[Saved data entries]
(** C6, as the code has it: [MatrixMultiply] has no check of the tile size.
    - It leaves through [exit] only when [h_C] could not be allocated or a
      runtime call failed, whatever [block_size] is.
    - When the allocations and the runtime calls succeed, A and B have
      fewer than [2^30] elements and [block_size] is not zero as an
      [unsigned int], the tenth thing the call does is to launch the
      kernel: the instantiation 16 when [block_size] is 16 and the
      instantiation 32 for every other value, with blocks of
      [block_size] x [block_size] threads.
    - Every launch of every run has that instantiation and block shape;
      [main] passes 32, so every launch of the program is the
      instantiation 32 with 32 x 32 threads. *)
Theorem tile_size_selects_instantiation :
  (∀ env block_size dimsA dimsB w code,
     (MatrixMultiply env block_size dimsA dimsB w).1 = Exit code →
     code = EXIT_FAILURE ∧ (malloc_ok env h_C = false ∨ ∃ c, cuda_ok env c = false)) ∧
  (∀ env block_size dimsA dimsB w,
     (∀ p, malloc_ok env p = true) → (∀ c, cuda_ok env c = true) →
     0 <= dim_x dimsA * dim_y dimsA < 2 ^ 30 →
     0 <= dim_x dimsB * dim_y dimsB < 2 ^ 30 →
     u32 block_size ≠ 0 →
     ∃ evs,
       trace (MatrixMultiply env block_size dimsA dimsB w).2 = trace w ++ evs ∧
       evs !! 9%nat =
         Some (Launch (if block_size =? 16 then 16 else 32)
                 (Dim3 (dim_x dimsB / u32 block_size) (dim_y dimsA / u32 block_size) 1)
                 (Dim3 (u32 block_size) (u32 block_size) 1)
                 (to_int (dim_x dimsA)) (to_int (dim_x dimsB)))) ∧
  (∀ env block_size dimsA dimsB,
     emits (launches_as (if block_size =? 16 then 16 else 32) (threads block_size))
           (MatrixMultiply env block_size dimsA dimsB)) ∧
  (∀ env cl, emits (launches_as 32 (Dim3 32 32 1)) (main env cl)).
Proof.
  split; [|split; [|split]].
  - intros env bs dimsA dimsB w code H.
    destruct (MatrixMultiply env bs dimsA dimsB w) as [r w'] eqn:E.
    cbn in H. subst r. by eapply MatrixMultiply_exit_causes.
  - intros env bs dimsA dimsB w Hm Hc HA HB Hbs.
    by apply MatrixMultiply_reaches_the_launch.
  - intros env bs dimsA dimsB. apply emits_MatrixMultiply.
    + by intros [].
    + done.
  - intros env cl. apply emits_main.
    + by intros [].
    + done.
Qed.

(** The theorem at tile size 8 in the environment [calm]. *)
Lemma tile_size_witness :
  ∃ evs,
    trace (MatrixMultiply calm 8 (square 16) (square 16) initial_world).2 =
      trace initial_world ++ evs ∧
    evs !! 9%nat =
      Some (Launch (if 8 =? 16 then 16 else 32)
              (Dim3 (dim_x (square 16) / u32 8) (dim_y (square 16) / u32 8) 1)
              (Dim3 (u32 8) (u32 8) 1)
              (to_int (dim_x (square 16))) (to_int (dim_x (square 16)))).
Proof.
  destruct tile_size_selects_instantiation as (_ & Hlaunch & _).
  apply (Hlaunch calm 8 (square 16) (square 16) initial_world);
    [reflexivity|reflexivity|simpl; lia|simpl; lia|].
  vm_compute. discriminate.
Defined.

(** C6, counterexample: called with tile size 8 the driver reports no
    configuration error and does not leave through [exit]; it launches the
    instantiation 32 with 8 x 8 blocks, 301 times, and returns. *)
Lemma tile_size_8_is_launched :
  let r := MatrixMultiply calm 8 (square 16) (square 16) initial_world in
  r.1 = Done EXIT_FAILURE ∧
  trace r.2 !! 9%nat = Some (Launch 32 (Dim3 2 2 1) (Dim3 8 8 1) 16 16) ∧
  length (filter (λ e, is_launch e = true) (trace r.2)) = 301%nat.
Proof. vm_compute. done. Qed.
Lemma FillInTheBlanks_render_outcome_witness :
  let checked :=
    @FillInTheBlanksView.ui_run toLowerCase_ascii sampleBlanks FillInTheBlanksGame.initial
      [FillInTheBlanksView.TypeInto 0 (js "Paris"); FillInTheBlanksView.ClickCheck 0] in
  @FillInTheBlanksView.render toLowerCase_ascii sampleBlanks checked
  = Throw (ReferenceError "q")
  ∧ ∃ view,
      @FillInTheBlanksView.render toLowerCase_ascii sampleBlanks FillInTheBlanksGame.initial
      = Normal view
      ∧ FillInTheBlanksView.scoreShown view = 0
      ∧ FillInTheBlanksView.scoreOutOf view = 2.
Proof.
  intros checked. split.
  - destruct (@FillInTheBlanks_render_outcome toLowerCase_ascii sampleBlanks checked)
      as [[_ Hthrow]|[Hnone _]]; [exact Hthrow |].
    specialize (Hnone 0). simpl in Hnone.
    assert (Hlt : 0 < 2) by lia. specialize (Hnone Hlt). vm_compute in Hnone. discriminate.
  - destruct (@FillInTheBlanks_render_outcome toLowerCase_ascii sampleBlanks
                FillInTheBlanksGame.initial)
      as [[(i & _ & Hrev) _]|[_ (view & Hr & Hs & Ho & _)]].
    + unfold FillInTheBlanksGame.revealed in Hrev. simpl in Hrev.
      rewrite lookup_empty in Hrev. discriminate.
    + exists view. split; [exact Hr |]. split; [exact Hs | exact Ho].
Defined.
(** * telegram_bot.py: address validation, lookup and routing

    A shallow embedding of [src/telegram_bot.py] and the properties of its
    validator [is_valid_ip], its lookup [get_ip_info] and its handlers
    [ip_command] and [handle_message].

    Python values are modelled as the code sees them: a [str] is a list of
    Unicode code points, a decoded JSON payload is a [pyval], an exception
    is what the [except] clauses and [str(e)] observe of it, and the
    handlers run in a small monad that records replies and outbound
    requests and carries raised exceptions. *)

From Stdlib Require Import String Ascii.
From Stdlib Require Import List ZArith NArith Lia Bool.
From Stdlib Require Import DecimalString.
Import ListNotations.

Set Warnings "-register-all".

Local Open Scope N_scope.
Local Open Scope list_scope.

(** ** Strings *)

Definition char := N.
Definition str := list char.

(** Literals are written as Rocq strings, which hold the UTF-8 bytes of
    the text; [u] decodes them to code points. *)
Fixpoint utf8_go (need : nat) (acc : N) (bs : list N) : str :=
  match bs with
  | [] => []
  | b :: bs' =>
      match need with
      | O =>
          if b <? 128 then b :: utf8_go 0 0 bs'
          else if b <? 224 then utf8_go 1 (b mod 32) bs'
          else if b <? 240 then utf8_go 2 (b mod 16) bs'
          else utf8_go 3 (b mod 8) bs'
      | S O => (acc * 64 + b mod 64) :: utf8_go 0 0 bs'
      | S n => utf8_go n (acc * 64 + b mod 64) bs'
      end
  end.

Definition u (s : string) : str :=
  utf8_go 0 0 (map N_of_ascii (list_ascii_of_string s)).

Definition nl : char := 10.
Definition dot : char := 46.

Fixpoint str_eqb (a b : str) : bool :=
  match a, b with
  | [], [] => true
  | x :: a', y :: b' => (x =? y) && str_eqb a' b'
  | _, _ => false
  end.

Fixpoint starts_with (p s : str) : bool :=
  match p, s with
  | [], _ => true
  | x :: p', y :: s' => (x =? y) && starts_with p' s'
  | _ :: _, [] => false
  end.

(** [p in s] for two strings. *)
Fixpoint str_contains (p s : str) : bool :=
  starts_with p s ||
  match s with
  | [] => false
  | _ :: s' => str_contains p s'
  end.

(** Number of positions of [s] at which [p] occurs. *)
Fixpoint occurrences (p s : str) : nat :=
  match s with
  | [] => 0%nat
  | _ :: s' => ((if starts_with p s then 1 else 0) + occurrences p s')%nat
  end.

(** [str.isspace] of one character, the set [str.strip()] removes. *)
Definition is_space (c : char) : bool :=
  ((9 <=? c) && (c <=? 13)) || ((28 <=? c) && (c <=? 32))
  || (c =? 133) || (c =? 160) || (c =? 5760)
  || ((8192 <=? c) && (c <=? 8202))
  || (c =? 8232) || (c =? 8233) || (c =? 8239) || (c =? 8287)
  || (c =? 12288).

Fixpoint lstrip (s : str) : str :=
  match s with
  | c :: t => if is_space c then lstrip t else s
  | [] => []
  end.

Definition strip (s : str) : str := rev (lstrip (rev (lstrip s))).

(** [s.split(sep)] for a one-character separator. *)
Fixpoint split (sep : char) (s : str) : list str :=
  match s with
  | [] => [[]]
  | c :: t =>
      if c =? sep then [] :: split sep t
      else match split sep t with
           | p :: ps => (c :: p) :: ps
           | [] => [[c]]
           end
  end.
Definition join_inv (s : state) : Prop :=
  microtasks s = [] /\
  match status (pipe_promise s), status (app_promise s) with
  | _, Rejected => False
  | Pending, _ =>
      on_fulfilled (pipe_promise s) = [PipeThen] /\
      on_rejected (pipe_promise s) = [PipeCatch] /\
      on_fulfilled (app_promise s) = [] /\
      windows_created s = 0%nat
  | Fulfilled, Pending =>
      on_fulfilled (app_promise s) = [AppThenInit] /\ windows_created s = 0%nat
  | Fulfilled, Fulfilled => windows_created s = 1%nat
  | Rejected, _ =>
      on_fulfilled (app_promise s) = [] /\ windows_created s = 0%nat
  end.

(** [join_inv] extended to the states in which a reaction is queued. *)
Definition join_q (s : state) : Prop :=
  status (app_promise s) <> Rejected /\
  match microtasks s with
  | [] => join_inv s
  | [PipeThen] =>
      status (pipe_promise s) = Fulfilled /\
      on_fulfilled (app_promise s) = [] /\ windows_created s = 0%nat
  | [AppThenInit] =>
      status (pipe_promise s) = Fulfilled /\
      status (app_promise s) = Fulfilled /\ windows_created s = 0%nat
  | [PipeCatch] =>
      status (pipe_promise s) = Rejected /\
      on_fulfilled (app_promise s) = [] /\ windows_created s = 0%nat
  | _ => False
  end.

(** Identifiers are fresh and unique; the only pending timer that runs
    [crashCallback] is the one [safeCloseTimeout] names, and the timers
    that exit all exit with status 1. *)
Definition sched_inv (s : state) : Prop :=
  NoDup (map tid (timers s)) /\
  (forall t, In t (timers s) -> (tid t < next_id s)%nat) /\
  NoDup (map fst (pending s)) /\
  (forall p, In p (pending s) -> (fst p < next_id s)%nat) /\
  (forall t, In t (timers s) -> timer_cb t = crashCallback ->
             safeCloseTimeout s = Some (tid t)) /\
  (forall t, In t (timers s) -> safeCloseTimeout s = Some (tid t) ->
             timer_cb t = crashCallback) /\
  (forall t c, In t (timers s) -> timer_cb t = exitCallback c -> c = 1) /\
  (forall id, safeCloseTimeout s = Some id -> (id < next_id s)%nat).

(** Everything in the state but the promises and the queue of reactions. *)
Definition rest_view (s : state) :=
  (now s, instanceConfig s, stage s, domain s, mainWindow s, stdoutTee s,
   timers s, safeCloseTimeout s, pending s, next_id s, trace s, exitCode s).

(** Every pending timer that exits was armed with the delay of 1000 ms,
    and every call of [process.exit] was armed that way at least 1000 ms
    before. *)
Definition funnel_inv (s : state) : Prop :=
  (forall t c, In t (timers s) -> timer_cb t = exitCallback c ->
     In (deadline t - 1000, SetTimeout (tid t) (exitCallback c) 1000) (trace s)) /\
  (forall tm c, In (tm, ProcessExit c) (trace s) ->
     exists t0 id,
       In (t0, SetTimeout id (exitCallback c) 1000) (trace s) /\ t0 + 1000 <= tm).

(** The part of the state the readiness join depends on. *)
Definition join_view (s : state) : promise * promise * list reaction * nat :=
  (pipe_promise s, app_promise s, microtasks s, windows_created s).

Definition weight_le (n : nat) (s : state) : Prop :=
  (timers_weight (timers s) <= n)%nat.

Definition clock_inv (s : state) : Prop :=
  exitCode s = None -> forall t, In t (timers s) -> now s < deadline t.

Definition exit_inv (s : state) : Prop :=
  forall c, exitCode s = Some c -> c = 1.

(** The invariants of the event loop, together. *)
Definition Inv (s : state) : Prop :=
  join_inv s /\ sched_inv s /\ clock_inv s /\ exit_inv s.

(** The timer [t] is still pending and the process still runs. *)
Definition keeps_timer (t : timer) (s : state) : Prop :=
  exitCode s = None /\ In t (timers s).

(** Either the process has exited with status 1 or [t] will still fire. *)
Definition doomed_by (t : timer) (s : state) : Prop :=
  exitCode s = Some 1 \/ keeps_timer t s.



Definition is_exit (t : timer) : bool :=
  match timer_cb t with exitCallback _ => true | _ => false end.














(** No pending timer is overdue, also between two firings. *)
Definition due_later (s : state) : Prop :=
  forall t, In t (timers s) -> now s <= deadline t.





(** Every pending timer that exits is due within 1000 ms. *)
Definition exit_soon (s : state) : Prop :=
  forall t, In t (timers s) -> is_exit t = true -> deadline t <= now s + 1000.

(** The report [id] is in flight and the process is alive. *)
Definition in_flight (id : nat) (k : request_callback) (s : state) : Prop :=
  exitCode s = None /\ In (id, Request k) (pending s).

(** The process is alive and a timer that exits is pending. *)
Definition armed (s : state) : Prop :=
  exitCode s = None /\ exists t, In t (timers s) /\ is_exit t = true.

Definition closing (id : nat) (k : request_callback) (s : state) : Prop :=
  in_flight id k s \/ armed s.

(** The process has exited with status 1, or is on its way there. *)
Definition awaiting (id : nat) (k : request_callback) (s : state) : Prop :=
  exitCode s = Some 1 \/ closing id k s.

Definition screen : area :=
  {| area_x := 0; area_y := 0; area_width := 1920; area_height := 1080 |}.

(** On a Mac, as the display helper starts the app there. *)
Definition mac_launch : launch :=
  {| arg_username := str "jdoe"; arg_stage := str "prod"; arg_dev := false;
     arg_pipeuuid := undefined; pipeuuid_isUUID := false; arg_nopipe := false;
     platform := "darwin"; os_username := "jdoe"; workArea := screen |}.

(** On Windows, with the pipe of the display helper. *)
Definition win_launch : launch :=
  {| arg_username := str "jdoe"; arg_stage := str "prod"; arg_dev := false;
     arg_pipeuuid := str "123e4567-e89b-12d3-a456-426614174000";
     pipeuuid_isUUID := true; arg_nopipe := false;
     platform := "win32"; os_username := "jdoe"; workArea := screen |}.

(** The same for a developer. *)
Definition dev_launch : launch :=
  {| arg_username := str "jdoe"; arg_stage := str "prod"; arg_dev := true;
     arg_pipeuuid := str "123e4567-e89b-12d3-a456-426614174000";
     pipeuuid_isUUID := true; arg_nopipe := false;
     platform := "win32"; os_username := "jdoe"; workArea := screen |}.

Definition no_user_launch : launch :=
  {| arg_username := undefined; arg_stage := str "prod"; arg_dev := false;
     arg_pipeuuid := undefined; pipeuuid_isUUID := false; arg_nopipe := false;
     platform := "darwin"; os_username := "jdoe"; workArea := screen |}.


(** The renderer never pulses: the watchdog fires after 90 s, the storage
    and the cache are cleared, the report is sent and settles, and one
    second later the process exits. *)
Definition silent_run : list event :=
  [AppReady; Elapse 90000; Completes 3 None; Completes 4 None;
   Completes 6 None; Elapse 1000].



(** What the launch allows of an effect: the pipe is touched only on
    Windows with a pipe, the tray exists only on Windows, a certificate is
    accepted only in developer mode, and a window is created with the
    options of [initApp]. *)
Definition guarded (l : launch) (e : Z * effect) : Prop :=
  match snd e with
  | NetConnect _ | PipeEnd => onWindows l = true /\ hasPipe l = true
  | NewTray => onWindows l = true
  | CertificateAccepted => isDeveloperMode l = true
  | NewBrowserWindow w => w = browserWindowOptions l
  | SetAccessibilitySupportEnabled => onWindows l = true \/ onMac l = true
  | _ => True
  end.

Definition guarded_inv (l : launch) (s : state) : Prop := Forall (guarded l) (trace s).

(** The stage the script settles on: the one given when [setStage] takes
    it, prod otherwise. *)
Definition resolved_stage (l : launch) : value :=
  if hasOwnProperty (WEBSITE_DOMAINS (os_username l)) (arg_stage l)
  then arg_stage l else str PROD.

(** What the script leaves in config.js, in [var stage] and in
    [global.domain]. *)
Definition settings_inv (l : launch) (s : state) : Prop :=
  instanceConfig s
  = {| cfg_username := arg_username l; cfg_stage := resolved_stage l |} /\
  stage s = resolved_stage l /\
  domain s = lookup (WEBSITE_DOMAINS (os_username l)) (to_str (resolved_stage l)).


(** The effects of the 'uncaughtException' listener: log lines, the two
    reports and the timer. *)
Definition is_report (e : Z * effect) : Prop :=
  match snd e with
  | Log _ _ _ | PostEvents _ _ _ _ | PostError _ _ _ _ | SetTimeout _ _ _ => True
  | _ => False
  end.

Activity – Starting at the line that has "code = EXIT_FAILURE" and ending at the line that has "Some (Launch (if 8", please write out the lines above exactly, leaving out all others.

Task answer –
     code = EXIT_FAILURE ∧ (malloc_ok env h_C = false ∨ ∃ c, cuda_ok env c = false)) ∧
  (∀ env block_size dimsA dimsB w,
     (∀ p, malloc_ok env p = true) → (∀ c, cuda_ok env c = true) →
     0 <= dim_x dimsA * dim_y dimsA < 2 ^ 30 →
     0 <= dim_x dimsB * dim_y dimsB < 2 ^ 30 →
     u32 block_size ≠ 0 →
     ∃ evs,
       trace (MatrixMultiply env block_size dimsA dimsB w).2 = trace w ++ evs ∧
       evs !! 9%nat =
         Some (Launch (if block_size =? 16 then 16 else 32)
                 (Dim3 (dim_x dimsB / u32 block_size) (dim_y dimsA / u32 block_size) 1)
                 (Dim3 (u32 block_size) (u32 block_size) 1)
                 (to_int (dim_x dimsA)) (to_int (dim_x dimsB)))) ∧
  (∀ env block_size dimsA dimsB,
     emits (launches_as (if block_size =? 16 then 16 else 32) (threads block_size))
           (MatrixMultiply env block_size dimsA dimsB)) ∧
  (∀ env cl, emits (launches_as 32 (Dim3 32 32 1)) (main env cl)).
Proof.
  split; [|split; [|split]].
  - intros env bs dimsA dimsB w code H.
    destruct (MatrixMultiply env bs dimsA dimsB w) as [r w'] eqn:E.
    cbn in H. subst r. by eapply MatrixMultiply_exit_causes.
  - intros env bs dimsA dimsB w Hm Hc HA HB Hbs.
    by apply MatrixMultiply_reaches_the_launch.
  - intros env bs dimsA dimsB. apply emits_MatrixMultiply.
    + by intros [].
    + done.
  - intros env cl. apply emits_main.
    + by intros [].
    + done.
Qed.

(** The theorem at tile size 8 in the environment [calm]. *)
Lemma tile_size_witness :
  ∃ evs,
    trace (MatrixMultiply calm 8 (square 16) (square 16) initial_world).2 =
      trace initial_world ++ evs ∧
    evs !! 9%nat =
      Some (Launch (if 8 =? 16 then 16 else 32)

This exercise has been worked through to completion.